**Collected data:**
▼▼▼
Lemma inv_clear l s' : th_pc t = Rel l -> release_end (ids k) l s = Ret tt s' ->
  linv ids (s', <[k := mkThread Idle (th_held t) (th_intr t)]> ths).
Proof.
  intros Hpc E. pose proof inv_cpu_ok as [H1 H2 H3 H4 H5 H6]. pose proof (li_cpus _ _ Hinv) as Hok.
  destruct H6 as [Hif Hie]; [apply depth_pos; by rewrite Hpc|].
  assert (depth t = Z.of_nat (length (th_held t)) + 1) as Hd by (unfold depth; by rewrite Hpc).
  unfold release_end, bind, getlk, putlk, modify in E. destruct (s_locks s !! l) as [lk|] eqn:Hl; [|done].
  rewrite (popcli_run ids k c) in E by (done || lia). injection E as <-.
  assert (l ∉ th_held t) as Hnl by (apply H3; by right).
  set (t' := mkThread _ _ _). set (s1 := set_s_locks _ _).
  assert (s_cpus (popped ids k c s1) = <[k := mkCpu (c_apicid c) (c_ncli c - 1) (c_intena c)]> (s_cpus s) /\
    s_locks (popped ids k c s1) = s_locks s1) as [Ec El] by (unfold popped; by destruct (_ && _)).
  eapply (linv_update ids s ths _ k t _ c (mkCpu (c_apicid c) (c_ncli c - 1) (c_intena c))); [done|done|done|done|done| | |].
  - intros i Hi. unfold popped. destruct (_ && _); simpl; [|done]. by rewrite (proj2 (Z.eqb_neq _ _) Hi).
  - assert (depth t' = c_ncli c - 1) as Hd' by (unfold depth; simpl; lia).
    constructor; simpl; try done.
    + by intros l' [?|?].
    + rewrite Hd'. intros E0. unfold popped. rewrite (proj2 (Z.eqb_eq (c_ncli c) 1)) by lia. rewrite Hie. simpl.
      destruct (th_intr t); simpl; [by rewrite Z.eqb_refl|done].
    + rewrite Hd'. intros E0. unfold popped. rewrite (proj2 (Z.eqb_neq (c_ncli c) 1)) by lia. done.
  - rewrite El. intros l' lk'. simpl. rewrite list_lookup_insert. case_decide as Hdl.
    2: { intros Hl'. assert (l' <> l) as Hne by (intros ->; apply Hdl; split; [done|by eapply lookup_lt_Some]).
      eapply (lock_ok_same ths k t _ l' lk'); try done; [by apply inv_lock|].
      unfold owns. simpl. rewrite Hpc. naive_solver. }
    intros [= <-]. destruct Hdl as [<- _]. destruct (inv_lock l lk Hl) as [L1 L2 L3].
    assert (forall i ti, <[k:=t']> ths !! i = Some ti -> ~ owns ti l) as Hnone.
    { intros i ti. destruct (decide (i = k)) as [->|Hne].
      - rewrite list_lookup_insert_eq by (by eapply lookup_lt_Some). intros [= <-]. unfold owns. simpl. naive_solver.
      - rewrite list_lookup_insert_ne by done. intros Hti Ho. apply Hne. apply (L2 i k ti t); [done|done|done|].
        right. by right. }
    constructor.
    + intros i ti Hti Ho. by destruct (Hnone i ti).
    + intros i j ti tj Hti _ Ho _. by destruct (Hnone i ti).
    + intros i. simpl. rewrite L3. split; intros (ti & Hti & Hin).
      * destruct (decide (i = k)) as [->|]; [by simplify_eq|]. exists ti. by rewrite list_lookup_insert_ne.
      * exfalso. apply (Hnone i ti); [done|by left].
Qed.

End steps.
(* ===== verification/Policy.v ===== *)
(** * Page replacement (src/vm.c: SCFIFO, NFUA, LAPA, AQ)

    The operations that choose a page to evict and that enter a page in the table of resident
    pages [memory_pg_arr], for each of the schemes the Makefile can select, and what they do:
    SCFIFO is the second-chance queue, NFUA takes the smallest age, LAPA the fewest ones and then
    the smallest age, AQ the oldest page whose user bit is set.

    The queues are linked through slot indices.  SCFIFO relies on the [next] pointers only (its
    [prev] pointers are not maintained), AQ on the [prev] pointers only.  Messages are written
    without their trailing newline. *)
From Stdlib Require Import ZArith Lia.
From stdpp Require Import base list numbers strings sets.
From S2P Require Import Prelude Mmu Mem Kalloc PageTable Kstate.
Local Open Scope Z_scope.

Definition isnull {A} (q : option A) : bool := match q with None => true | Some _ => false end.

Section policy.
Context {img : Image} {F : Type}.
Variable sel : selection.

Definition default_age : Z := match sel with LAPA => 0xffffffff | _ => 0 end.

(** ** Helpers *)

Definition findRamIndex (p : nat) (item : Z) : M (kst F) Z :=
  let! r := for_range MAX_PSYC_PAGES 0 (fun i =>
    let! f := fp_read p i in
    if fp_va f =? NOVA then ret (Some (Z.of_nat i)) else ret None) in
  match r with Some i => ret i | None => ret (-1) end.

(** [walkpgdir(myproc()->pgdir, va, 0)]; the null result is dereferenced like any pointer. *)
Definition my_pte (va : Z) : M (kst F) Z :=
  let! me := myproc in
  match me with
  | None => fault
  | Some i => let! pr := getp i in inmem (walkpgdir (p_pgdir pr) va false)
  end.

Definition get_user_bit (va : Z) : M (kst F) Z :=
  let! pte := my_pte va in
  let! e := kld32 pte in
  if e =? 0 then panic "updateAccessBit: pte is empty"
  else
    let! e := kld32 pte in
    if Z.land e PTE_U =? 0 then ret 0 else ret 1.

Definition updateAccessBit (va : Z) : M (kst F) Z :=
  let! pte := my_pte va in
  let! e := kld32 pte in
  if e =? 0 then panic "updateAccessBit: pte is empty"
  else
    let! e := kld32 pte in
    let accessed := Z.land e PTE_A in
    kst32 pte (Z.land e (Z.lnot PTE_A)) ;;;
    if accessed =? 0 then ret 0 else ret 1.

Definition pageIsInFile (userPageVAddr pgdir : Z) : M (kst F) Z :=
  let! pte := inmem (walkpgdir pgdir userPageVAddr false) in
  let! e := kld32 pte in
  if has e PTE_PG && negb (has e PTE_P) then ret 1 else ret 0.

(** ** Entering a page *)

Definition queue_checks (p : nat) : M (kst F) unit :=
  let! pr := getp p in
  if (isnull (p_head pr) && negb (isnull (p_tail pr)))
     || (negb (isnull (p_head pr)) && isnull (p_tail pr))
  then panic "structure is wrong tail is  "
  else when (negb (isnull (p_head pr)))
    (let! q := get_prev p (p_head pr) in
     when (negb (isnull q)) (panic "queue head got prev pointer")).

Definition incr_memory_counter (p : nat) : M (kst F) unit :=
  updp p (fun pr => set_p_pages_in_memory_counter (p_pages_in_memory_counter pr + 1) pr).

Definition update_memoryscfifo (p : nat) (va : Z) : M (kst F) nat :=
  queue_checks p ;;;
  let! r := for_range MAX_PSYC_PAGES 0 (fun i =>
    let! f := fp_read p i in
    if fp_va f =? NOVA then
      fp_modify p i (set_fp_va va) ;;;
      fp_modify p i (set_fp_age default_age) ;;;
      incr_memory_counter p ;;;
      let! pr := getp p in
      if isnull (p_head pr) && isnull (p_tail pr) then
        fp_modify p i (set_fp_next None) ;;;
        fp_modify p i (set_fp_prev None) ;;;
        updp p (set_p_head (Some i)) ;;;
        updp p (set_p_tail (Some i)) ;;;
        ret (Some i)
      else if negb (isnull (p_tail pr)) then
        let! nx := get_next p (p_tail pr) in
        when (negb (isnull nx)) (panic "queue tail got next pointer") ;;;
        put_next p (p_tail pr) (Some i) ;;;
        updp p (set_p_tail (Some i)) ;;;
        fp_modify p i (set_fp_next None) ;;;
        ret (Some i)
      else ret None
    else ret None) in
  match r with Some i => ret i | None => panic "no empty place in memory scfifo" end.

Definition update_memoryaq (p : nat) (va : Z) : M (kst F) nat :=
  queue_checks p ;;;
  let! r := for_range MAX_PSYC_PAGES 0 (fun i =>
    let! f := fp_read p i in
    if fp_va f =? NOVA then
      fp_modify p i (set_fp_va va) ;;;
      fp_modify p i (set_fp_age default_age) ;;;
      incr_memory_counter p ;;;
      fp_modify p i (set_fp_next None) ;;;
      fp_modify p i (set_fp_prev None) ;;;
      let! pr := getp p in
      if isnull (p_head pr) && isnull (p_tail pr) then
        updp p (set_p_head (Some i)) ;;;
        updp p (set_p_tail (Some i)) ;;;
        ret (Some i)
      else
        put_prev p (p_head pr) (Some i) ;;;
        updp p (set_p_head (Some i)) ;;;
        ret (Some i)
    else ret None) in
  match r with Some i => ret i | None => panic "no empty place in memory aq" end.

Definition update_memorynfua (p : nat) (va : Z) : M (kst F) nat :=
  let! r := for_range MAX_PSYC_PAGES 0 (fun i =>
    let! f := fp_read p i in
    if fp_va f =? NOVA then
      fp_modify p i (set_fp_va va) ;;;
      fp_modify p i (set_fp_age default_age) ;;;
      fp_modify p i (set_fp_next None) ;;;
      fp_modify p i (set_fp_prev None) ;;;
      incr_memory_counter p ;;;
      ret (Some i)
    else ret None) in
  match r with Some i => ret i | None => panic "no empty place in memory nfua" end.

Definition update_memorylapa (p : nat) (va : Z) : M (kst F) nat :=
  let! r := for_range MAX_PSYC_PAGES 0 (fun i =>
    let! f := fp_read p i in
    if fp_va f =? NOVA then
      fp_modify p i (set_fp_va va) ;;;
      fp_modify p i (set_fp_age default_age) ;;;
      fp_modify p i (set_fp_next None) ;;;
      fp_modify p i (set_fp_prev None) ;;;
      incr_memory_counter p ;;;
      ret (Some i)
    else ret None) in
  match r with Some i => ret i | None => panic "no empty place in memory lapa" end.

Definition update_memory (p : nat) (va : Z) : M (kst F) nat :=
  match sel with
  | SCFIFO => update_memoryscfifo p va
  | NFUA => update_memorynfua p va
  | LAPA => update_memorylapa p va
  | AQ => update_memoryaq p va
  | NONE => panic "unknown paging method"
  end.

(** ** Choosing a page *)

(** The comparison [age < min_age] is between a uint and an int, hence unsigned.  The pointer
    [&memory_pg_arr[-1]], when no slot is used, is outside the array. *)
Fixpoint nfu_scan (arr : list free_page) (i : Z) (min_index min_age : Z) : Z :=
  match arr with
  | [] => min_index
  | f :: arr' =>
    if negb (fp_va f =? NOVA) then
      if min_index =? -1 then nfu_scan arr' (i + 1) i (i32 (fp_age f))
      else if fp_age f <? u32 min_age then nfu_scan arr' (i + 1) i (i32 (fp_age f))
      else nfu_scan arr' (i + 1) min_index min_age
    else nfu_scan arr' (i + 1) min_index min_age
  end.

Definition slot_ptr (i : Z) : M (kst F) (option nat) :=
  if i =? -1 then fault else ret (Some (Z.to_nat i)).

Definition nfu_alg (p : nat) : M (kst F) (option nat) :=
  let! pr := getp p in
  slot_ptr (nfu_scan (take MAX_PSYC_PAGES (p_memory_pg_arr pr)) 0 (-1) (-1)).

Fixpoint ones_from (n : nat) (i : Z) (x res : Z) : Z :=
  match n with
  | O => res
  | S n' => ones_from n' (i + 1) x
              (res + if negb (Z.land (u32 (Z.shiftl 1 i)) x =? 0) then 1 else 0)
  end.
Definition count_ones (x : Z) : Z := ones_from 32 0 x 0.

Fixpoint lapa_scan (arr : list free_page) (i : Z) (min_index min_age min_ones : Z) : Z :=
  match arr with
  | [] => min_index
  | f :: arr' =>
    if negb (fp_va f =? NOVA) then
      let tmp_ones := count_ones (fp_age f) in
      if min_index =? -1 then lapa_scan arr' (i + 1) i (i32 (fp_age f)) tmp_ones
      else if tmp_ones =? min_ones then
        if fp_age f <? u32 min_age then lapa_scan arr' (i + 1) i (i32 (fp_age f)) tmp_ones
        else lapa_scan arr' (i + 1) min_index min_age min_ones
      else if tmp_ones <? min_ones then lapa_scan arr' (i + 1) i (i32 (fp_age f)) tmp_ones
      else lapa_scan arr' (i + 1) min_index min_age min_ones
    else lapa_scan arr' (i + 1) min_index min_age min_ones
  end.

Definition lapa_alg (p : nat) : M (kst F) (option nat) :=
  let! pr := getp p in
  slot_ptr (lapa_scan (take MAX_PSYC_PAGES (p_memory_pg_arr pr)) 0 (-1) (-1) 0).

(** The unlinking of [tmp] that ends scfifo_alg and aq_alg. *)
Definition unlink (p : nat) (tmp : option nat) : M (kst F) unit :=
  let! pv := get_prev p tmp in
  when (negb (isnull pv)) (let! nx := get_next p tmp in put_next p pv nx) ;;;
  let! nx := get_next p tmp in
  when (negb (isnull nx)) (let! pv := get_prev p tmp in put_prev p nx pv) ;;;
  let! pr := getp p in
  when (bool_decide (p_head pr = tmp)) (let! nx := get_next p tmp in updp p (set_p_head nx)) ;;;
  let! pr := getp p in
  when (bool_decide (p_tail pr = tmp)) (let! pv := get_prev p tmp in updp p (set_p_tail pv)).

(** One round of [while(get_user_bit(tmp->va)==0)]; the loop returns the page it stops at. *)
Definition aq_body (p : nat) (oldtail tmp : option nat) : M (kst F) (option nat + option nat) :=
  let! va := get_va p tmp in
  let! u := get_user_bit va in
  if negb (u =? 0) then ret (inr tmp)
  else
    let! pr := getp p in
    let! pv := get_prev p (p_tail pr) in
    updp p (set_p_tail pv) ;;;
    put_next p pv None ;;;
    put_prev p tmp None ;;;
    let! pr := getp p in
    put_next p tmp (p_head pr) ;;;
    put_prev p (p_head pr) tmp ;;;
    updp p (set_p_head tmp) ;;;
    let! pr := getp p in
    if bool_decide (p_tail pr = oldtail) then panic "all pages in memory are with user bit off"
    else ret (inl (p_tail pr)).

(** The fuel of the two queue loops: a queue of MAX_PSYC_PAGES slots is rotated at most once. *)
Definition queue_fuel : nat := MAX_PSYC_PAGES + 1.

Definition aq_alg (p : nat) : M (kst F) (option nat) :=
  let! pr := getp p in
  if isnull (p_tail pr) then panic "tail empty at aq alg"
  else
    let! tmp := loop queue_fuel (aq_body p (p_tail pr)) (p_tail pr) in
    unlink p tmp ;;;
    ret tmp.

(** One round of the do-while of scfifo_alg: [tmp] is the page examined. *)
Definition scfifo_body (p : nat) (oldhead tmp : option nat) : M (kst F) (option nat + option nat) :=
  let! pr := getp p in
  let! va := get_va p (p_head pr) in
  let! accessbit_head := updateAccessBit va in
  if accessbit_head =? -1 then panic "access bit is not 1 or zero in scfifo swap pages"
  else
    let! tmp :=
      (if accessbit_head =? 1 then
         let! pr := getp p in
         let! nx := get_next p (p_head pr) in
         updp p (set_p_head nx) ;;;
         put_prev p nx None ;;;
         put_next p tmp None ;;;
         let! pr := getp p in
         put_prev p tmp (p_tail pr) ;;;
         put_next p (p_tail pr) tmp ;;;
         updp p (set_p_tail tmp) ;;;
         let! pr := getp p in
         ret (p_head pr)
       else
         let! pr := getp p in
         when (bool_decide (p_head pr = p_tail pr))
           (put_next p (p_tail pr) None ;;; put_prev p (p_head pr) None) ;;;
         ret (p_head pr)) in
    let! pr := getp p in
    if negb (bool_decide (p_head pr = oldhead)) && (accessbit_head =? 1)
    then ret (inl tmp) else ret (inr tmp).

Definition scfifo_alg (p : nat) : M (kst F) (option nat) :=
  let! pr := getp p in
  let oldhead := p_head pr in
  let! tmp := loop queue_fuel (scfifo_body p oldhead) oldhead in
  unlink p tmp ;;;
  ret tmp.

Definition select_page_to_remove (p : nat) : M (kst F) (option nat) :=
  match sel with
  | SCFIFO => scfifo_alg p
  | NFUA => nfu_alg p
  | LAPA => lapa_alg p
  | AQ => aq_alg p
  | NONE => panic "unknown paging method2"
  end.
▲▲▲
**What to produce:**
Where a line in the records above includes the string "userPageVAddr", show it.

**Solution below:**
Definition pageIsInFile (userPageVAddr pgdir : Z) : M (kst F) Z :=
  let! pte := inmem (walkpgdir pgdir userPageVAddr false) in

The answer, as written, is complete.